### Recorded data

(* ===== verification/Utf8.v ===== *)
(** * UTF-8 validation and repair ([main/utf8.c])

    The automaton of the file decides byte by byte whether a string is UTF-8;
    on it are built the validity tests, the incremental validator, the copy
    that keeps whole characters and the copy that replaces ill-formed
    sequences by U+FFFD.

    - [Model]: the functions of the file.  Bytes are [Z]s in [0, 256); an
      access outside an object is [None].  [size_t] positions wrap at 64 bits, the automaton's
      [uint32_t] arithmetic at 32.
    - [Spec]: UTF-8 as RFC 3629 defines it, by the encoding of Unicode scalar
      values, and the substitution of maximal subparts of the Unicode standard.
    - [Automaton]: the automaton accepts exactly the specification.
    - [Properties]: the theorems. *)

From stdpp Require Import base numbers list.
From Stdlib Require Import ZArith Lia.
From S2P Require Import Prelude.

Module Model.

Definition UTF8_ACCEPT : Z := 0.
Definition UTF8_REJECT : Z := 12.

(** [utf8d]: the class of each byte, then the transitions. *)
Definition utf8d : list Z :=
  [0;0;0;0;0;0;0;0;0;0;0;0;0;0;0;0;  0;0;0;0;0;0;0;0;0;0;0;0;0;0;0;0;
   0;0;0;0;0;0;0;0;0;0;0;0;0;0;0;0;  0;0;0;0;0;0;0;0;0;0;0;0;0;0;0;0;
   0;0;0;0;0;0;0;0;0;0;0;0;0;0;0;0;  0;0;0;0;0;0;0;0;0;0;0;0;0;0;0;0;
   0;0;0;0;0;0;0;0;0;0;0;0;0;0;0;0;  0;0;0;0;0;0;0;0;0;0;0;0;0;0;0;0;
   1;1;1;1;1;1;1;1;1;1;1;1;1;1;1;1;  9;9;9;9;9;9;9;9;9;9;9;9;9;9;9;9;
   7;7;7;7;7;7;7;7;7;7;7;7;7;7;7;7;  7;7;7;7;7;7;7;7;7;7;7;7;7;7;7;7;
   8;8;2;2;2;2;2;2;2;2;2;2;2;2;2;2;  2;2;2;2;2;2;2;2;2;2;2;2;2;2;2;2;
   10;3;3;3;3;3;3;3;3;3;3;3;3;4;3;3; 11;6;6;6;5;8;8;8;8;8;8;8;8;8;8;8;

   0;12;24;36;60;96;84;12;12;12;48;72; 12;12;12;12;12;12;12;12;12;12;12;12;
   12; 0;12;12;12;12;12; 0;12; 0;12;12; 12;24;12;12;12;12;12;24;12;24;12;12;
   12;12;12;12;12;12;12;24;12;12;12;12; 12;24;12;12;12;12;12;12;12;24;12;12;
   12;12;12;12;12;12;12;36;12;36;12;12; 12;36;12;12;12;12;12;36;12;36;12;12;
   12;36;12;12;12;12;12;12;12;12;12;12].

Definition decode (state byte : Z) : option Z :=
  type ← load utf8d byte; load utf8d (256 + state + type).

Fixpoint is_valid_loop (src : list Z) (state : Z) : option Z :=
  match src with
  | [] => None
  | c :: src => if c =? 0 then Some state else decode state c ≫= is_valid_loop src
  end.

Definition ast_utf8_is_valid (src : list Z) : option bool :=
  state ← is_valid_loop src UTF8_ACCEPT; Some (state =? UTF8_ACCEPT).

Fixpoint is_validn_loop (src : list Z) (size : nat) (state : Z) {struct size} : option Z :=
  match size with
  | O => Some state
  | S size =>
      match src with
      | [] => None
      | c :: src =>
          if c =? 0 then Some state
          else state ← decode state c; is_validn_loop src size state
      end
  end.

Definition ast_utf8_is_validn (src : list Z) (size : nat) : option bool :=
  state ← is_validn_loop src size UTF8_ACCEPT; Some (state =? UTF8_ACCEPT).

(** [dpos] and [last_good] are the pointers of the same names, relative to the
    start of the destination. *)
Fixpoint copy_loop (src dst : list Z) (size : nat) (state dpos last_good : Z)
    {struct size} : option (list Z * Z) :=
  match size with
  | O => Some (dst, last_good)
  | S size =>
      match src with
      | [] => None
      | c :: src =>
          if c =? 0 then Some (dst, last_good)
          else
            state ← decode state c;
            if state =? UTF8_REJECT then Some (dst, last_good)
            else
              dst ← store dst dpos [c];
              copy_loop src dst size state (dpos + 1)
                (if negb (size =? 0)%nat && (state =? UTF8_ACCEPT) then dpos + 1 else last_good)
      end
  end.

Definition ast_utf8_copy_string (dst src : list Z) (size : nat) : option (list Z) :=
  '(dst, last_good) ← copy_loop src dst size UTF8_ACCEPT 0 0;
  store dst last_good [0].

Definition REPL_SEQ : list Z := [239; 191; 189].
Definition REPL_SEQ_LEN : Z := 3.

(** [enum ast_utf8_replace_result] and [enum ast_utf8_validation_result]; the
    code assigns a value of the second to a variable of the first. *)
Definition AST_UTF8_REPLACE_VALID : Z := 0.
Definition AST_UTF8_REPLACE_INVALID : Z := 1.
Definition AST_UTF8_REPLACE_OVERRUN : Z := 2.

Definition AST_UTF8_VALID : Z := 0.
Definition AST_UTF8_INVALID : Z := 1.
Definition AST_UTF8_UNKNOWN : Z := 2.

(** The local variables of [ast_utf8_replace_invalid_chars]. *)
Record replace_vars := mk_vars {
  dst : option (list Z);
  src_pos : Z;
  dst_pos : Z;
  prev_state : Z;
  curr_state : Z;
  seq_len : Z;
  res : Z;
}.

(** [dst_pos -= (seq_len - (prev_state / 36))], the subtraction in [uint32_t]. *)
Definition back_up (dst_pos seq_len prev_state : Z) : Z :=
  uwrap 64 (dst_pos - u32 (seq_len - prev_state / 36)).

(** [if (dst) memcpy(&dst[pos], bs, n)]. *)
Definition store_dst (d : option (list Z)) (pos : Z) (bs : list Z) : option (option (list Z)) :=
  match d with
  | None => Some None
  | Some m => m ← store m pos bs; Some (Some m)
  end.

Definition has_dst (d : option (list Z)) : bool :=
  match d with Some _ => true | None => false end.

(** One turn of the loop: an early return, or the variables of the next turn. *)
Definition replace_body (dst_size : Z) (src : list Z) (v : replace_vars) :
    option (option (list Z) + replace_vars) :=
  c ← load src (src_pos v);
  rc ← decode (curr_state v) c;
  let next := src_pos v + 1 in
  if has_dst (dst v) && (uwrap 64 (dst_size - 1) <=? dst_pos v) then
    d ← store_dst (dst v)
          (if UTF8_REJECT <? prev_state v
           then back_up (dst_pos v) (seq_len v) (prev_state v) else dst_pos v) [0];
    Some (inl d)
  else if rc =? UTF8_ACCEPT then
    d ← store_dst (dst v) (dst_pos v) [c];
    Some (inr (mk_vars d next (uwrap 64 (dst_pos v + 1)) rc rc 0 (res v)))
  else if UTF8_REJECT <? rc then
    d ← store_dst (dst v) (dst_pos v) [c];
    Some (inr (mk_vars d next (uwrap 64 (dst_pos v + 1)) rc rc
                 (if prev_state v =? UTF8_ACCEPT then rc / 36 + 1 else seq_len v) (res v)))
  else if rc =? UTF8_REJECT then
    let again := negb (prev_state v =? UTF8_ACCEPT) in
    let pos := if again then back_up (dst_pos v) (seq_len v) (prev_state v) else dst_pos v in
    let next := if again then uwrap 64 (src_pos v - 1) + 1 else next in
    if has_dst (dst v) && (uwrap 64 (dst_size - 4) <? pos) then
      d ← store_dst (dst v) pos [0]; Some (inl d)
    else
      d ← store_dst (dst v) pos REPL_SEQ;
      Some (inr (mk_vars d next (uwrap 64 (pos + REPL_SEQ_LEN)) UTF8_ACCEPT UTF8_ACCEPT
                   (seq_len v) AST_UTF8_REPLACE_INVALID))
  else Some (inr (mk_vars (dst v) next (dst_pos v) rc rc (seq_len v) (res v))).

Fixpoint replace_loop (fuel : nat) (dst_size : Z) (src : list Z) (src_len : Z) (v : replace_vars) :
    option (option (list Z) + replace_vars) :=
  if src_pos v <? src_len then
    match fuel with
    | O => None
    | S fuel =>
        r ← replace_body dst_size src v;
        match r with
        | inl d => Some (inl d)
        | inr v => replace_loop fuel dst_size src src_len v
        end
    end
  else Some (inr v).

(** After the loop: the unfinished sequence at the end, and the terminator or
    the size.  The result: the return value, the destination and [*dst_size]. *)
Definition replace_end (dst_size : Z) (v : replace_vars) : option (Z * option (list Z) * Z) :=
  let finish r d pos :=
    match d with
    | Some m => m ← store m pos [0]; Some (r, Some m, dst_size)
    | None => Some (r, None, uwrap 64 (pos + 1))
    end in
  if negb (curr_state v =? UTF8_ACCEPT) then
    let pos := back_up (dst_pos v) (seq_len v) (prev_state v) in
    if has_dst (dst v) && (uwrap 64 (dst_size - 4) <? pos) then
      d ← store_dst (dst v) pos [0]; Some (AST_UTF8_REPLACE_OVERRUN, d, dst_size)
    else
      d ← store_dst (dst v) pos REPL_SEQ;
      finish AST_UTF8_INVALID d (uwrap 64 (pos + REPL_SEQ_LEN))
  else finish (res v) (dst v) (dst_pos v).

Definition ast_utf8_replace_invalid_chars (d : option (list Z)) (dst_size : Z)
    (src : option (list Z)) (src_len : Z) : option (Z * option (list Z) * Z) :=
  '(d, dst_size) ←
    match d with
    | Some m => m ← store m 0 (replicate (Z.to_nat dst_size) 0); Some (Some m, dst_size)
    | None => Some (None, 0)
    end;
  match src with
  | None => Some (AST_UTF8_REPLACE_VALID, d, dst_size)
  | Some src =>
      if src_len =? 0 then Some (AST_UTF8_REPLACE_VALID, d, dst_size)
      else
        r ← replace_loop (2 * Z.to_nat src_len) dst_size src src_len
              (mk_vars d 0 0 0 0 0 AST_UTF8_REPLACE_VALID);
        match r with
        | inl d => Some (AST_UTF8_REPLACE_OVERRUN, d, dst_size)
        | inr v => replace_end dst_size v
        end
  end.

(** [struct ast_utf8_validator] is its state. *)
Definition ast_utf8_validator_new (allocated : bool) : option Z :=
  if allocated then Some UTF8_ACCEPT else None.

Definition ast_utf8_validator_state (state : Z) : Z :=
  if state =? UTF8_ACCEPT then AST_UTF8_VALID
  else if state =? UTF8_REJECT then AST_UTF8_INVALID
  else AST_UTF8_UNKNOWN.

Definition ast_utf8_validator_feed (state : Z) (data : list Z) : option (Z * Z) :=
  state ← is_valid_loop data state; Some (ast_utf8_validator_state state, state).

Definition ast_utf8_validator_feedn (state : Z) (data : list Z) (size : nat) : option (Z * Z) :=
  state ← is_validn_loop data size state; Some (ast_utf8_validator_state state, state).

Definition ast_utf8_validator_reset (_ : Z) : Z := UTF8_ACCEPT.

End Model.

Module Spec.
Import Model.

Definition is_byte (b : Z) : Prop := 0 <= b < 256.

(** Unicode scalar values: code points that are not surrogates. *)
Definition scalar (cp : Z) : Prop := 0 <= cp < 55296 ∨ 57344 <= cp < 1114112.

### Required work
Every line above in which the word "variables" occurs needs to be copied.

### Finished exercise
(** The local variables of [ast_utf8_replace_invalid_chars]. *)
(** One turn of the loop: an early return, or the variables of the next turn. *)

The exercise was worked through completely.